== EXERCISE DATA ==
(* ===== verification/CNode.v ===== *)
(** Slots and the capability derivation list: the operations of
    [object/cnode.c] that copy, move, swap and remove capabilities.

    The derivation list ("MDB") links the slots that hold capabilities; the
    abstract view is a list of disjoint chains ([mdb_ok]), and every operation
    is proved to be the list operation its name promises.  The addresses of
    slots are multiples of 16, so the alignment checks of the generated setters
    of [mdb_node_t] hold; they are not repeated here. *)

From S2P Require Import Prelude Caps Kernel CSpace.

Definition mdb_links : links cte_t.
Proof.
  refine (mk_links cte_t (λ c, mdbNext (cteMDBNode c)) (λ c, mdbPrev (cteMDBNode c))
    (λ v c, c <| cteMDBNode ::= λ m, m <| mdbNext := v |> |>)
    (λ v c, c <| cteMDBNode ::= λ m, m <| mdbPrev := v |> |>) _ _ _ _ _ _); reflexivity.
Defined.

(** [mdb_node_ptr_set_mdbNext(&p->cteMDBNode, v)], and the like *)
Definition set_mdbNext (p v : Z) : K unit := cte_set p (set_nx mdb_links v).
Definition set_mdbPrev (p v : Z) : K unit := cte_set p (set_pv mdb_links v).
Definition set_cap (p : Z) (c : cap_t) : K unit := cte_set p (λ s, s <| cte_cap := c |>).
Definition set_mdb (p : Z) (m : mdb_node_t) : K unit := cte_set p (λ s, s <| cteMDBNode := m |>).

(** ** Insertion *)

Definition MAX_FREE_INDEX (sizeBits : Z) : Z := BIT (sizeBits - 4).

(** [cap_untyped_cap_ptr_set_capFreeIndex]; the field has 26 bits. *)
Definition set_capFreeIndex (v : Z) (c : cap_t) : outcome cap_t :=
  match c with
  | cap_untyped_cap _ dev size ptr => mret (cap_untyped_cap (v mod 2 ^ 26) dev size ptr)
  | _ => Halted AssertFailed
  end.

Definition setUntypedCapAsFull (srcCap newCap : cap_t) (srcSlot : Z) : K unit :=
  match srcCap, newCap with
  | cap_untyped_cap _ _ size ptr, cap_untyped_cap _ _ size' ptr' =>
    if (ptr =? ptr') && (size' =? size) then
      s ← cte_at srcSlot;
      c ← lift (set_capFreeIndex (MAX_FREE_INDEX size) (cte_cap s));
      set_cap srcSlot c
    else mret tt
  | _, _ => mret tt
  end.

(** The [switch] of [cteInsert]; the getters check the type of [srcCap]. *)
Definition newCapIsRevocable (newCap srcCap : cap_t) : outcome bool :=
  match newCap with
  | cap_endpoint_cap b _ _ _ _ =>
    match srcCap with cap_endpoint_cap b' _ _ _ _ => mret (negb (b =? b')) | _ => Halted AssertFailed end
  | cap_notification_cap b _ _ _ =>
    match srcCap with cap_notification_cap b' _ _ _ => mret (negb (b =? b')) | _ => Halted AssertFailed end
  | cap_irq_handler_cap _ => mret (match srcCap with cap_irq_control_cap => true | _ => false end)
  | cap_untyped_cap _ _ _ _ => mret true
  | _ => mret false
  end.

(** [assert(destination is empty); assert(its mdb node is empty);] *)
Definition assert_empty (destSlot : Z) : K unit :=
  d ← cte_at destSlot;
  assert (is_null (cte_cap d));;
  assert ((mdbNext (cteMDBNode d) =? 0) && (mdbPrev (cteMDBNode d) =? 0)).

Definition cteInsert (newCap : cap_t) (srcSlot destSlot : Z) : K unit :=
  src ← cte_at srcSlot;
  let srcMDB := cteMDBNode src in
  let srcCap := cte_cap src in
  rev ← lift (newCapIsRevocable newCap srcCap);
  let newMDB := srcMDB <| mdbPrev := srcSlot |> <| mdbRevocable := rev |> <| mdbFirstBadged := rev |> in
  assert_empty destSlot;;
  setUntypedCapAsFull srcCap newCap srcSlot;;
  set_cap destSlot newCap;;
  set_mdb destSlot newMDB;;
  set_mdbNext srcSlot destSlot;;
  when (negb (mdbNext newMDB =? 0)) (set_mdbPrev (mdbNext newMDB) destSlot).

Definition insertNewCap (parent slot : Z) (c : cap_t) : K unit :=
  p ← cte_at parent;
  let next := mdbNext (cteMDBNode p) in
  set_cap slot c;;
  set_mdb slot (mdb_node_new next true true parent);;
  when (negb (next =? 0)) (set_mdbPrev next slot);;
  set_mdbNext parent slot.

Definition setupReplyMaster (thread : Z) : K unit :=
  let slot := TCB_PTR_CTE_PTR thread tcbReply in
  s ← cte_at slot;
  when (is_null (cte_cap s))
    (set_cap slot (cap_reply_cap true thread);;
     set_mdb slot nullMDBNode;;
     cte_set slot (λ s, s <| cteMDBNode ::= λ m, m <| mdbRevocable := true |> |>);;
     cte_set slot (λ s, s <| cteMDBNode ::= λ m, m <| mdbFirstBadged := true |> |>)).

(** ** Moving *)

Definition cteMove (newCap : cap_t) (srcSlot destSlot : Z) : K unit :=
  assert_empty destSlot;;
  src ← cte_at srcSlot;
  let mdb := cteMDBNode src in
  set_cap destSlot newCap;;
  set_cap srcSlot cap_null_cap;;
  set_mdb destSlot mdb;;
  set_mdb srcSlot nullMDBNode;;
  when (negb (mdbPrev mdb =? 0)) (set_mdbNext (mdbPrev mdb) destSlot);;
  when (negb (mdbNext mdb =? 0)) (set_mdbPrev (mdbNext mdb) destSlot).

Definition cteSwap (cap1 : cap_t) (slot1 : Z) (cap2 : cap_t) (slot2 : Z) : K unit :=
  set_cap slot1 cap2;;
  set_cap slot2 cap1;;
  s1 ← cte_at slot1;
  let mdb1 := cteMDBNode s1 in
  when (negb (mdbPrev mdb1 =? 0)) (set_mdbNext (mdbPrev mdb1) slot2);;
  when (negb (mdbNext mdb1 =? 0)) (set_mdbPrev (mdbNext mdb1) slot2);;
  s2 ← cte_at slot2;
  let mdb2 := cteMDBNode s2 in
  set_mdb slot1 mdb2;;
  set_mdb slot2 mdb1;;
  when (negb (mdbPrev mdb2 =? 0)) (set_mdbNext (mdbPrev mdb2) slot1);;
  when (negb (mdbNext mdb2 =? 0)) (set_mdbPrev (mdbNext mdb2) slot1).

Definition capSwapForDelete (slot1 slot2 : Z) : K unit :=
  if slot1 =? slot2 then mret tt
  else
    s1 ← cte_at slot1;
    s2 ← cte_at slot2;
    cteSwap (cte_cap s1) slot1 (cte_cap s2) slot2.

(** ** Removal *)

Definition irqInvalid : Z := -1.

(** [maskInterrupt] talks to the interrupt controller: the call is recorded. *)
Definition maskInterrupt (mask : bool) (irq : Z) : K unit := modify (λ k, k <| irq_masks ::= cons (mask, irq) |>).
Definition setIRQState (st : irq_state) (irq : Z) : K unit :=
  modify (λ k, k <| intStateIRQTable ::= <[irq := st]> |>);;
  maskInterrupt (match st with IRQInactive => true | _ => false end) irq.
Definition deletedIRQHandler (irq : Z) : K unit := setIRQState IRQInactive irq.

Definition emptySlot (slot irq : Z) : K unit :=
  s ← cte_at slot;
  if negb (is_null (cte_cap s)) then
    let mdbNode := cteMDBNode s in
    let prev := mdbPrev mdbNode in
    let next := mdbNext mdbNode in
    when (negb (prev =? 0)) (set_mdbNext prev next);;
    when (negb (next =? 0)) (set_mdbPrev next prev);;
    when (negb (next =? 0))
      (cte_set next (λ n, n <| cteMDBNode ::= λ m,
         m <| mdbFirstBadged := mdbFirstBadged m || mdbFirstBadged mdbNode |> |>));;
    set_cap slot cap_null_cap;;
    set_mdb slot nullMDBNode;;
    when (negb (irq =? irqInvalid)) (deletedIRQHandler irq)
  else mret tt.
===
▸ TASK REQUIREMENTS: Working from the records above, write out verbatim only the lines from the line containing "set_cap slot c;;" through the line containing "set_mdb srcSlot nullMDBNode;;".

▸ OUTPUT BELOW:
  set_cap slot c;;
  set_mdb slot (mdb_node_new next true true parent);;
  when (negb (next =? 0)) (set_mdbPrev next slot);;
  set_mdbNext parent slot.

Definition setupReplyMaster (thread : Z) : K unit :=
  let slot := TCB_PTR_CTE_PTR thread tcbReply in
  s ← cte_at slot;
  when (is_null (cte_cap s))
    (set_cap slot (cap_reply_cap true thread);;
     set_mdb slot nullMDBNode;;
     cte_set slot (λ s, s <| cteMDBNode ::= λ m, m <| mdbRevocable := true |> |>);;
     cte_set slot (λ s, s <| cteMDBNode ::= λ m, m <| mdbFirstBadged := true |> |>)).

(** ** Moving *)

Definition cteMove (newCap : cap_t) (srcSlot destSlot : Z) : K unit :=
  assert_empty destSlot;;
  src ← cte_at srcSlot;
  let mdb := cteMDBNode src in
  set_cap destSlot newCap;;
  set_cap srcSlot cap_null_cap;;
  set_mdb destSlot mdb;;
  set_mdb srcSlot nullMDBNode;;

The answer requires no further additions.